Possibly the most noteworthy graffiti can be found on the sides of the font. Here a large number of compass circles in various designs have been inscribed. One panel in particular has a combination of two types of protective marks – compass circles and a Marian M mark. Looking at the marks in detail, it appears that the compass circles were drawn first and then the M added later using the circles as termini for some of the strokes of the M.
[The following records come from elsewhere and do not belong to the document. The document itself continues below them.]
(** X5: a field the row does not read changes nothing: whatever value an
    item has under a key outside the 21 keys of the columns, its row is
    the same. *)
Theorem row_ignores_other_keys (it : item) (k : string) (v : pyval) :
  k ∉ row_keys ->
  row (<[k := v]> it) = row it /\ row (delete k it) = row it.
Proof.
  intros Hk. split; apply row_ext; intros k' Hk'; unfold dict_get.
  - rewrite lookup_insert_ne by (eapply not_in_row_keys; eassumption).
    reflexivity.
  - rewrite lookup_delete_ne by (eapply not_in_row_keys; eassumption).
    reflexivity.
Qed.

Lemma row_ignores_other_keys_score :
  row (<["recommendationScore" := PInt 7]> item_a) = row item_a.
Proof.
  apply (row_ignores_other_keys item_a "recommendationScore" (PInt 7)).
  apply (bool_decide_unpack _). vm_compute. exact I.
Defined.

(** X6: a field whose value is [None] is written like a field that is
    absent: the rows of the two items are equal. *)
Theorem row_none_is_absent (it : item) (k : string) :
  row (<[k := PNone]> it) = row (delete k it).
Proof.
  apply row_ext. intros k' _. unfold dict_get.
  destruct (decide (k = k')) as [<- | Hne].
  - rewrite lookup_insert_eq, lookup_delete_eq. reflexivity.
  - rewrite lookup_insert_ne, lookup_delete_ne by exact Hne. reflexivity.
Qed.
The rest of the graffiti on the font is made up of circles and crosses, although there is another Marian Mark (M or W) on the rim of the font and a set of concentric circles on one of the supporting pillars.

In the chancel is a fourteenth century tomb to an unknown cleric with fine carving of the surround and a plain, wooden effigy of a priest in clerical robes. The surround has graffiti of initials and crosses and two square knot work designs.

The north door has a profile of a face to the right side of the doorway. The south door has extensive graffiti of names, crosses, a figure and deep dot patterns. These may be due to weathering as the south porch was only built in the nineteenth century.

Report by Anthea Hawdon

St John the Evangelist
Church Lane
Little Leighs

The church is usually open during daylight hours.